#### [Exercise goal]
Go through the records that follow and tally the lines with "apply" in them; answer with the number alone.

#### [Data excerpts]
※

Lemma headers_level_ref_lookup side i b :
  Headers.OrderBook.level (ref side i) b = at_ (headers_levels side b) i.
Proof. by destruct side. Qed.

Lemma headers_set_level_ref side i l b :
  Headers.OrderBook.set_level (ref side i) l b
  = headers_with_levels side (<[i := l]> (headers_levels side b)) b.
Proof. by destruct side. Qed.

Lemma headers_levels_with_levels s side ls b :
  headers_levels s (headers_with_levels side ls b)
  = if decide (s = side) then ls else headers_levels s b.
Proof. by destruct s, side. Qed.

Lemma headers_levels_with_best s side v b :
  headers_levels s (headers_with_best side v b) = headers_levels s b.
Proof. by destruct s, side. Qed.

Lemma headers_best_with_levels s side ls b :
  headers_best s (headers_with_levels side ls b) = headers_best s b.
Proof. by destruct s, side. Qed.

Lemma headers_best_with_best s side v b :
  headers_best s (headers_with_best side v b) = if decide (s = side) then v else headers_best s b.
Proof. by destruct s, side. Qed.

Lemma headers_matchBuyOrder_matchOrder fuel ib e :
  Headers.MatchingEngine.matchBuyOrder fuel ib e = headers_matchOrder false fuel ib e.
Proof.
  revert e. induction fuel as [|fuel IH]; intros e; [done|].
  cbn [Headers.MatchingEngine.matchBuyOrder headers_matchOrder].
  destruct (at_ (Headers.MatchingEngine.orders e) ib) as [i| |]; [|done..].
  rewrite !bind_Ok. cbv zeta. cbn [headers_best headers_crosses headers_levels headers_rescan ref].
  destruct (_ && _); [|done].
  destruct (at_ _ _) as [lvl| |]; [|done..]. rewrite !bind_Ok.
  destruct (Headers.PriceLevel.head lvl) as [r|].
  - destruct (Headers.MatchingEngine.executeTrade _ _ _ _ _) as [[e1 f]| |]; [|done..].
    rewrite !bind_Ok. by rewrite IH.
  - destruct (Headers.OrderBook.updateBestAsk _) as [b| |]; [|done..].
    rewrite !bind_Ok. apply IH.
Qed.

Lemma headers_matchSellOrder_matchOrder fuel ib e :
  Headers.MatchingEngine.matchSellOrder fuel ib e = headers_matchOrder true fuel ib e.
Proof.
  revert e. induction fuel as [|fuel IH]; intros e; [done|].
  cbn [Headers.MatchingEngine.matchSellOrder headers_matchOrder].
  destruct (at_ (Headers.MatchingEngine.orders e) ib) as [i| |]; [|done..].
  rewrite !bind_Ok. cbv zeta. cbn [headers_best headers_crosses headers_levels headers_rescan ref].
  destruct (_ && _); [|done].
  destruct (at_ _ _) as [lvl| |]; [|done..]. rewrite !bind_Ok.
  destruct (Headers.PriceLevel.head lvl) as [r|].
  - destruct (Headers.MatchingEngine.executeTrade _ _ _ _ _) as [[e1 f]| |]; [|done..].
    rewrite !bind_Ok. by rewrite IH.
  - destruct (Headers.OrderBook.updateBestBid _) as [b| |]; [|done..].
    rewrite !bind_Ok. apply IH.
Qed.

Lemma headers_match_loop_side fuel (is_buy : bool) ib e :
  (if is_buy then Headers.MatchingEngine.matchBuyOrder fuel ib e
   else Headers.MatchingEngine.matchSellOrder fuel ib e)
  = headers_matchOrder (negb is_buy) fuel ib e.
Proof.
  destruct is_buy; [apply headers_matchBuyOrder_matchOrder|apply headers_matchSellOrder_matchOrder].
Qed.

Lemma headers_inv_unique e G i s x s' x' :
  headers_inv e G → i ∈ G s x → i ∈ G s' x' → s = s' ∧ x = x'.
Proof.
  intros Hinv H1 H2.
  destruct (hinv_resting Hinv _ _ _ H1) as (o & Ho & <- & <- & _).
  destruct (hinv_resting Hinv _ _ _ H2) as (o' & Ho' & <- & <- & _).
  by simplify_eq.
Qed.

Lemma headers_inv_in_range e G side x i :
  headers_inv e G → i ∈ G side x → 0 ≤ x < Headers.MAX_PRICE_TICKS.
Proof.
  intros Hinv Hi. destruct (decide (0 ≤ x < Headers.MAX_PRICE_TICKS)) as [|Hout]; [done|].
  rewrite (hinv_outside Hinv side x Hout) in Hi. by apply elem_of_nil in Hi.
Qed.

Lemma headers_nonempty_in_range e G side x :
  headers_inv e G → G side x ≠ [] → 0 ≤ x < Headers.MAX_PRICE_TICKS.
Proof.
  intros Hinv Hne. destruct (G side x) as [|i l] eqn:E; [done|].
  apply (headers_inv_in_range e G side x i Hinv). rewrite E. left.
Qed.

Lemma headers_occupied_ghost e G side t :
  headers_inv e G → headers_occupied side e t ↔ G side (Z.of_nat t) ≠ [].
Proof.
  intros Hinv. split.
  - intros (lvl & Hlvl & Hocc).
    assert (0 ≤ Z.of_nat t < Headers.MAX_PRICE_TICKS) as Ht.
    { apply lookup_lt_Some in Hlvl. rewrite (hinv_length Hinv) in Hlvl. lia. }
    destruct (hinv_queue Hinv side _ Ht) as (lvl' & Hlvl' & [Hc _]).
    rewrite Nat2Z.id in Hlvl'. simplify_eq. apply chain_head in Hc.
    intros Hnil. rewrite Hnil in Hc. done.
  - intros Hne. pose proof (headers_nonempty_in_range _ _ _ _ Hinv Hne) as Ht.
    destruct (hinv_queue Hinv side _ Ht) as (lvl & Hlvl & [Hc _]).
    rewrite Nat2Z.id in Hlvl. exists lvl. split; [done|]. apply chain_head in Hc.
    rewrite Hc. by destruct (G side (Z.of_nat t)).
Qed.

※

#### [Answer for the task]
8